● **The task**
The required result is a copy of each line below in which "unfold" appears.

_ _ _ _ _

Definition nu_pdma_channel_disable (i32ChannID : Z) : M drv unit :=
  on_hw (upd_reg (fun p => set_CHCTL
    (Z.land (CHCTL p) (not32 (bit (NU_PDMA_GET_MOD_CHIDX i32ChannID)))) p)
    (NU_PDMA_GET_BASE i32ChannID)).

(** [while (PDMA->CHCTL & (1 << ch));] *)
Fixpoint wait_chctl (fuel : nat) (PDMA ch : Z) : M drv unit :=
  match fuel with
  | O => out_of_fuel
  | S fuel =>
      let! c := on_hw (reg CHCTL PDMA) in
      if tst c (bit ch) then on_hw (upd_reg hw_idle PDMA) ;; wait_chctl fuel PDMA ch
      else ret tt
  end.

Definition nu_pdma_channel_reset (i32ChannID : Z) : M drv unit :=
  let PDMA := NU_PDMA_GET_BASE i32ChannID in
  let u32ModChannId := NU_PDMA_GET_MOD_CHIDX i32ChannID in
  on_hw (poke R_CHRST (bit u32ModChannId) PDMA) ;;
  wait_chctl (S hw_reset_latency) PDMA u32ModChannId.

Definition nu_pdma_channel_reset_user (i32ChannID : Z) : M drv unit :=
  nu_pdma_channel_reset i32ChannID.

(** The prescaler field of a channel in TOUTPSC or TOUTPSC1. *)
Definition set_prescaler (PDMA u32ModChannId u32Divider : Z) : M drv unit :=
  let pos := PDMA_TOUTPSC_TOUTPSC1_Pos * u32ModChannId in
  let! msk := shl_ul 0x7 pos in
  let! v := shl_ul u32Divider pos in
  if u32ModChannId <? 8 then
    on_hw (upd_reg (fun p => set_TOUTPSC (field_set (TOUTPSC p) msk v) p) PDMA)
  else
    on_hw (upd_reg (fun p => set_TOUTPSC1 (field_set (TOUTPSC1 p) msk v) p) PDMA).

Definition nu_pdma_timeout_set (i32ChannID i32Timeout_us : Z) : M drv Z :=
  let! na := nu_pdma_check_is_nonallocated i32ChannID in
  if na then ret (- RT_EINVAL) else
  let PDMA := NU_PDMA_GET_BASE i32ChannID in
  let u32ModChannId := NU_PDMA_GET_MOD_CHIDX i32ChannID in
  upd_chn (set_m_u32IdleTimeout_us (u32 i32Timeout_us)) i32ChannID ;;
  if negb (i32Timeout_us =? 0) then
    let! clk := CLK_GetSYSCLK1Freq in
    let! u32ToClk_Max := div_ul 1000000 (clk / 256) in
    let! q := div_ul (u32 i32Timeout_us) u32ToClk_Max in
    on_hw (PDMA_DisableTimeout PDMA (bit u32ModChannId)) ;;
    on_hw (PDMA_EnableInt PDMA u32ModChannId PDMA_INT_TIMEOUT) ;;
    let big := 7 <? q / 65536 in
    let u32Divider := if big then 7 else q / 65536 in
    let u32TOutCnt := if big then 65535 else q mod 65536 in
    set_prescaler PDMA u32ModChannId u32Divider ;;
    on_hw (PDMA_SetTimeOut PDMA u32ModChannId 1 u32TOutCnt) ;;
    ret (- RT_EOK)
  else
    on_hw (PDMA_DisableInt PDMA u32ModChannId PDMA_INT_TIMEOUT) ;;
    on_hw (PDMA_DisableTimeout PDMA (bit u32ModChannId)) ;;
    ret (- RT_EINVAL).
(** Freeing a channel.  An allocated channel of an initialised driver is given
    back ([gives_back]: it alone leaves the set, its enable bit is cleared, its
    record and every other variable stay) with [RT_EOK]; a channel that is not
    allocated, and any channel of an uninitialised driver, gives [- RT_EINVAL] and
    no change; a number that is no channel trips the assertion of the channel test. *)
Theorem channel_free_spec s c :
  wf s -> - 2 ^ 31 <= c < 2 ^ 31 ->
  if negb (nu_pdma_inited s) then nu_pdma_channel_free c s = Ret (- RT_EINVAL, s)
  else if decide (0 <= c < NU_PDMA_CH_MAX) then
    if allocated s c then
      exists s', nu_pdma_channel_free c s = Ret (RT_EOK, s') /\ wf s' /\ gives_back s s' c
    else nu_pdma_channel_free c s = Ret (- RT_EINVAL, s)
  else nu_pdma_channel_free c s = AssertFail.
Proof.
  intros Hs Hc. destruct (nu_pdma_inited s) eqn:Hin; cbn [negb].
  2: { unfold nu_pdma_channel_free. by rewrite bind_gets, Hin. }
  destruct (decide _) as [Hch|Hch].
  - destruct (allocated s c) eqn:Ha; [by apply free_returns|].
    unfold nu_pdma_channel_free. rewrite bind_gets, Hin. cbn [negb].
    by rewrite (bind_Ret _ _ _ _ _ (check_eq s c Hs Hch)), Ha.
  - unfold nu_pdma_channel_free. rewrite bind_gets, Hin. cbn [negb]. unfold bind at 1.
    rewrite check_not_chan; [done|  |lia|done].
    destruct (Z.lt_ge_cases c 0); [by right|left; apply u32_small; unfold is_u32; lia].
Qed.
End alloc.

(** ** Witnesses *)

(** The board after initialisation and one allocation. *)
Definition board_one : drv :=
  match nu_pdma_channel_allocate (HW := board_hw)
          PDMA_QSPI0_TX board_boot with
  | Ret (_, s) => s
  | _ => board_boot
  end.

Lemma wf_board_one : wf board_one /\ nu_pdma_inited board_one = true.
Proof.
  unfold board_one.
  destruct (@allocate_total board_hw board_hw_spec board_boot PDMA_QSPI0_TX
    wf_board_boot) as (c & s' & -> & Hw & Hi).
  done.
Qed.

_ _ _ _ _

● **Expected answer**
  2: { unfold nu_pdma_channel_free. by rewrite bind_gets, Hin. }
    unfold nu_pdma_channel_free. rewrite bind_gets, Hin. cbn [negb].
  - unfold nu_pdma_channel_free. rewrite bind_gets, Hin. cbn [negb]. unfold bind at 1.
    destruct (Z.lt_ge_cases c 0); [by right|left; apply u32_small; unfold is_u32; lia].
  unfold board_one.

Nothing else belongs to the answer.